A little potpourri for you on this double-dip Saturday, as the A’s sit in a virtual tie with Tampa Bay for the #1 seed and suddenly comfortably ahead (7 games, 8 in the loss column, 9 if you factor in the tie-breaker) in the AL West.
You knew the 2020 playoff format was going to cause some funkiness and indeed here it is. Because much of the AL winningness resides in the AL Central, where the 3rd place team cannot be higher than the #7 seed, we have a scenario where quite likely the #7 seed is going to be a better team than the #5 seed.
As of September 12th:
1. Oakland A’s (28-15)
2. Tampa Bay Rays (29-16)
3. Chicago White Sox (28-16)
4. Minnesota Twins (28-18)
5. Toronto Blue Jays (24-20)
6. Houston Astros (22-23)
7. Cleveland Indians (26-19)
8. New York Yankees (24-21)
So currently the #5 seed would be the Toronto Blue Jays at 24-20, whereas the current #7 seed, the Cleveland Indians, are 26-19 — and just four days ago they were a robust 26-15. The teams may change (just a couple days ago the Twins were in 3rd place, and the Yankees are 1⁄2 game from catching Toronto), but the math has remained the same for weeks: the AL Central’s 3rd place team is better than the second place team on either coast. And a lot better than the #6 seed, which is currently a team under .500 — your Houston Asterisks.
What that would suggest, at least on paper, is that you would be much better off to be the #3 seed, matched up against a 22-23 team, than to be the #2 seed, matched up against a solid 26-19 club.

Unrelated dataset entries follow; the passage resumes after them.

Lemma __pqueue_delete_node_spec m Q q Ls p l1 t l2 :
  pq_inv m Q -> Q !! q = Some Ls -> Ls !! p = Some (l1 ++ t :: l2) ->
  exists m', __pqueue_delete_node t m = Ok (tt, m') /\
    pq_inv m' (<[q := <[p := l1 ++ l2]> Ls]> Q) /\
    nodes m' = <[t := Node None (Z.of_nat p) node_lt_nowhere]> (nodes m) /\ same_locks m m'.
Proof.
  intros Hinv HQ HL. destruct (inv_queue _ _ Hinv _ _ HQ) as (x & Hx & _).
  assert (member Q q p t) as Hm by (exists Ls, (l1 ++ t :: l2); set_solver).
  pose proof (inv_member _ _ Hinv _ _ _ Hm) as Hn.
  destruct (pq_inv_out _ _ _ _ _ _ _ _ _ Hinv HQ HL Hx) as (h' & b & E & Hr' & _ & Hb & Hinv').
  eexists. split; [|split; [exact Hinv'|split; [done|]]].
  - unfold __pqueue_delete_node, __pqueue_delete. qunfold. qrun. rewrite E. qrun.
    rewrite (list_empty_spec _ _ _ Hr').
    rewrite (bool_decide_ext _ _ (fmap_nil_iff ANode (l1 ++ l2))). case_bool_decide.
    + qrun. rewrite Hb. simpl. unfold modify. simpl. by rewrite insert_insert_eq.
    + by subst b.
  - intros q'. simpl. rewrite lookup_insert. case_decide; [|done]. subst. by rewrite Hx.
Qed.

(** A node that is in no priority queue is left alone. *)
Lemma __pqueue_delete_node_refused m t n :
  nodes m !! t = Some n -> node_lt n <> node_lt_pqueue ->
  __pqueue_delete_node t m = Ok (tt, m).
Proof.
  intros Hn Hlt. unfold __pqueue_delete_node. qunfold. qrun.
  by rewrite bool_decide_eq_false_2.
Qed.

(** ** The order in which threads are taken *)

(** The threads of a queue, highest priority first, in list order. *)
Definition order (Ls : contents) : list nat := concat (reverse Ls).

(** A split of the lists at the highest non-empty one. *)
Lemma order_split (Ls : contents) p l :
  Ls !! p = Some l -> (forall i, (p < i)%nat -> nonempty_at Ls i = false) ->
  order Ls = l ++ order (take p Ls).
Proof.
  intros HL Hhi. unfold order.
  rewrite <- (take_drop_middle Ls p l HL) at 1.
  rewrite reverse_app, reverse_cons, !concat_app. simpl. rewrite app_nil_r.
  assert (concat (reverse (drop (S p) Ls)) = []) as ->; [|done].
  assert (Forall (eq []) (reverse (drop (S p) Ls))) as Hall.
  { apply Forall_reverse, Forall_lookup. intros i k Hk. rewrite lookup_drop in Hk.
    specialize (Hhi (S p + i)%nat ltac:(lia)). unfold nonempty_at in Hhi. rewrite Hk in Hhi.
    by destruct k. }
  by induction Hall as [|k ks <- _ IH].
Qed.

Lemma order_perm (Ls : contents) : order Ls ≡ₚ concat Ls.
Proof.
  unfold order. induction Ls as [|l Ls IH]; [done|].
  rewrite reverse_cons, concat_app. simpl. rewrite app_nil_r, IH. apply Permutation_app_comm.
Qed.

Lemma order_length (Ls : contents) : length (order Ls) = length (concat Ls).
Proof. by rewrite order_perm. Qed.

Lemma concat_nonempty (Ls : contents) : concat Ls <> [] ->
  exists p, nonempty_at Ls p = true.
Proof.
  induction Ls as [|l Ls IH]; [done|]. simpl. intros Hne.
  destruct l as [|x l]; [|by exists O].
  destruct (IH Hne) as [p Hp]. by exists (S p).
Qed.

Lemma nonempty_at_Some Ls p : nonempty_at Ls p = true ->
  exists x l, Ls !! p = Some (x :: l).
Proof. unfold nonempty_at. destruct (Ls !! p) as [[|x l]|]; eauto; done. Qed.

Lemma __pqueue_first_node_spec m Q q Ls :
  pq_inv m Q -> Q !! q = Some Ls -> Z.of_nat (length (concat Ls)) < 2 ^ 32 ->
  __pqueue_first_node q m = Ok (head (order Ls), m).
Proof.
  intros Hinv HQ Hlen.
  destruct (inv_queue _ _ Hinv _ _ HQ) as (x & Hx & Hok & Hwf & Hbits & Htot).
  rewrite wrap_small in Htot by lia.
  unfold __pqueue_first_node. qunfold. qrun. case_bool_decide as Ez.
  { assert (order Ls = []) as ->; [|done]. apply length_zero_iff_nil.
    rewrite order_length. lia. }
  assert (concat Ls <> []) as Hne.
  { intros E. rewrite E in Htot. done. }
  destruct (concat_nonempty Ls Hne) as [p0 Hp0].
  assert (p0 < 140)%nat as Hlt.
  { destruct (nonempty_at_Some _ _ Hp0) as (? & ? & HL). apply lookup_lt_Some in HL.
    rewrite Hok in HL. exact HL. }
  destruct (bitmap_ffms_spec (bitmap x) Hwf) as (k & Hk & Hb & Hset & Hhi).
  { exists (Z.of_nat p0). unfold BITMAP_BITS. rewrite Hbits. split; [lia|done]. }
  rewrite Hk. simpl.
  assert (k = Z.of_nat (Z.to_nat k)) as Ek by lia. set (p := Z.to_nat k) in *.
  rewrite Ek in Hset. rewrite Hbits in Hset.
  destruct (nonempty_at_Some _ _ Hset) as (t & l & HL).
  pose proof (inv_ring _ _ Hinv _ _ _ _ HQ HL) as Hr. rewrite Ek.
  rewrite (get_next_spec _ _ _ (ring_next _ _ _ Hr)). simpl.
  rewrite (order_split Ls p _ HL); [done|].
  intros i Hi. destruct (decide (Z.of_nat i < 160)) as [Hi2|Hi2].
  - rewrite <- Hbits. apply Hhi. lia.
  - unfold nonempty_at. rewrite lookup_ge_None_2; [done|]. rewrite Hok.
    change (Z.to_nat PRIO_TOTAL) with 140%nat. lia.
Qed.

(** ** Walking a queue *)

Lemma order_take_S (Ls : contents) p l :
  Ls !! p = Some l -> order (take (S p) Ls) = l ++ order (take p Ls).
Proof.
  intros HL. unfold order. rewrite (take_S_r _ _ _ HL), reverse_app.
  rewrite concat_app. simpl. by rewrite app_nil_r.
Qed.

Section walk.
Context (m : qmem) (Q : gmap qid contents) (q : qid) (Ls : contents).
Context (Hinv : pq_inv m Q) (HQ : Q !! q = Some Ls).

Lemma next_list_spec cnt : (cnt <= length Ls)%nat ->
  next_list q cnt m = Ok (head (order (take cnt Ls)), m).
Proof.
  induction cnt as [|p IH]; intros Hle; [by rewrite take_0|].
  destruct (lookup_lt_is_Some_2 Ls p ltac:(lia)) as [l HL].
  pose proof (inv_ring _ _ Hinv _ _ _ _ HQ HL) as Hr.
  rewrite (order_take_S _ _ _ HL). unfold next_list; fold next_list.
  qunfold. rewrite (list_empty_spec _ _ _ Hr). destruct l as [|t l]; simpl.
  - apply IH. lia.
  - by rewrite (get_next_spec _ _ _ (ring_next _ _ _ Hr)).
Qed.

Lemma __pqueue_get_next_node_spec p l1 t l2 :
  Ls !! p = Some (l1 ++ t :: l2) ->
  __pqueue_get_next_node t m = Ok (head (l2 ++ order (take p Ls)), m).
Proof.
  intros HL.
  assert (member Q q p t) as Hm by (exists Ls, (l1 ++ t :: l2); set_solver).
  pose proof (inv_member _ _ Hinv _ _ _ Hm) as Hn.
  pose proof (inv_ring _ _ Hinv _ _ _ _ HQ HL) as Hr. rewrite fmap_app in Hr. simpl in Hr.
  apply ring_rotate in Hr. pose proof (ring_next _ _ _ Hr) as Hx.
  unfold __pqueue_get_next_node. qunfold. qrun.
  rewrite (get_next_spec _ _ _ Hx). simpl.
  pose proof (lookup_lt_Some _ _ _ HL) as Hlt.
  destruct l2 as [|y l2]; simpl.
  - rewrite ?(bool_decide_eq_true_2 (Some _ = _)) by done.
    case_bool_decide; [|by replace p with 0%nat by lia].
    rewrite Nat2Z.id. apply next_list_spec. lia.
  - done.
Qed.

(** [for (t = o; t != NULL; t = next(t))], collecting the threads *)
Fixpoint walk (fuel : nat) (o : option nat) : M qmem (list nat) :=
  match o with
  | None => mret []
  | Some t =>
      match fuel with
      | O => fail Stuck
      | S fuel =>
          x ← __pqueue_get_next_node t;
          l ← walk fuel x;
          mret (t :: l)
      end
  end.

Lemma order_head_take cnt t r :
  order (take cnt Ls) = t :: r ->
  exists p l, (p < cnt)%nat /\ Ls !! p = Some (t :: l) /\ r = l ++ order (take p Ls).
Proof.
  induction cnt as [|c IH]; [by rewrite take_0|].
  destruct (Ls !! c) as [l|] eqn:HL.
  - rewrite (order_take_S _ _ _ HL). destruct l as [|y l]; simpl.
    + intros (p & l & ? & ? & ?)%IH. exists p, l. split; [lia|done].
    + intros [= -> <-]. exists c, l. split; [lia|done].
  - apply lookup_ge_None in HL. rewrite !take_ge in * by lia.
    intros (p & l & ? & ? & ?)%IH. exists p, l. split; [lia|done].
Qed.

Lemma walk_from fuel p l1 t l2 :
  Ls !! p = Some (l1 ++ t :: l2) ->
  (length (l2 ++ order (take p Ls)) < fuel)%nat ->
  walk fuel (Some t) m = Ok (t :: l2 ++ order (take p Ls), m).
Proof.
  revert p l1 t l2. induction fuel as [|fuel IH]; intros p l1 t l2 HL Hf; [lia|].
  simpl. unfold mbind, M_bind. rewrite (__pqueue_get_next_node_spec p l1 t l2 HL).
  destruct l2 as [|y l2]; simpl in *.
  - destruct (order (take p Ls)) as [|y r] eqn:Er; simpl; [by destruct fuel|].
    destruct (order_head_take _ _ _ Er) as (p' & l & _ & HL' & ->).
    rewrite (IH p' [] y l HL'); [done|]. simpl in Hf. lia.
  - rewrite (IH p (l1 ++ [t]) y l2); [done| |lia].
    by rewrite <- app_assoc.
Qed.
End walk.
Arguments walk : clear implicits.

(** ** Changing a priority *)

Lemma insert_lookup_list_ne (Ls : contents) p p' l l' :
  Ls !! p' = Some l -> p <> p' -> <[p := l']> Ls !! p' = Some l.
Proof. intros. by rewrite list_lookup_insert_ne. Qed.

Lemma wrap_back x : 0 <= x < 2 ^ 32 -> wrap 32 (wrap 32 (x + -1) + 1) = x.
Proof.
  intros Hx. unfold wrap. rewrite Zplus_mod_idemp_l.
  rewrite Z.mod_small; lia.
Qed.

(** Relinking an unlinked node at the front or at the back of a list. *)
Lemma relink_spec (front : bool) h q p k t :
  ring h (AHead q p) (ANode <$> k) -> is_Some (h !! ANode t) -> t ∉ k ->
  exists h', (if front then list_insert_tail (Some (ANode t)) (Some (AHead q p)) h
              else list_insert (Some (ANode t)) (Some (AHead q p)) h) = Ok h' /\
    ring h' (AHead q p) (ANode <$> (if front then k ++ [t] else t :: k)) /\ same_dom h h' /\
    forall a, a ∉ AHead q p :: ANode t :: (ANode <$> k) -> h' !! a = h !! a.
Proof.
  intros Hr Ht Htk. pose proof (ANode_nin t q p k Htk) as Hnin. destruct front.
  - destruct (list_insert_tail_spec _ _ _ _ Hr Ht Hnin) as (h' & E & Hr' & Hd & Hf).
    exists h'. rewrite fmap_app. split_and!; [done..|]. intros. apply Hf. set_solver.
  - destruct (list_insert_spec _ _ _ _ Hr Ht Hnin) as (h' & E & Hr' & Hd & Hf).
    exists h'. split_and!; [done..|]. intros. apply Hf. set_solver.
Qed.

Where will the A’s land? That’s hard to say when the top teams haven’t even played the same number of games. The A’s have played 43, the Rays, with whom Oakland is virtually tied for the #1 seed, have played 45, and the White Sox, currently the #3 seed, have played 44 — while the Twins, just a game back of Chicago, have played 46.
And then there’s the question of a possible tie-breaker between, say, Oakland and Tampa Bay, where they can’t look at head-to-head matchups because the A’s have played the Rays and the Buccaneers the same number of times. This year’s tie-breaker rules are complicated, but I think I recall that the second level is a homerun contest with Sean Manaea throwing to Yandy Diaz.
Can The A’s Beat Good Teams?
There has much back and forth on AN around whether Oakland’s record reflects that they are as good as anyone in the league, or just that they have played a soft schedule. For more on this question, here is a spirited debate between the voices in my head:
Me: Sure the A’s are 28-15, but that’s mostly because they have played terrible teams. 3 games against the Padres represent the only games all year so far against teams more than a game over .500.
Myself: OK, but you can only play the schedule in front of you. If you only have the opportunity to play against mediocre and bad teams, a skeptical fan would say, “If you want to show you can beat good teams, then you should be annihilating the bad ones.” And that’s exactly what the A’s have done, playing .651 ball for the year.
Me: Right, but that doesn’t mean they can beat good teams when they have to face them. Going 7-1 against the Bottomfeeders doesn’t mean you can go 4-3 against the Dodgers or 3-2 against the Rays.
Myself: So then how would the A’s prove, right now, that they can beat the Rays and the Dodgers? What can they do other than dominate the teams they are playing? Which is what they have done. Only the Dodgers have dominated their competition more, and their schedule isn’t that hard either — they haven’t played the A’s yet, the rest of the AL West is under .500, and the only other good team in their division is the Padres. The A’s are really good. They can play with anyone.
In the comments, let us know do you agree with Me or with Myself? And what else would you add to the analysis?
And then enjoy game 1 of the double-header, featuring the major league debut of “Dalton Jefferies: Private Eye”. The A’s seriously need to sign pitchers with last names of Columbo, Rockford, and Quincy to round out the future rotation.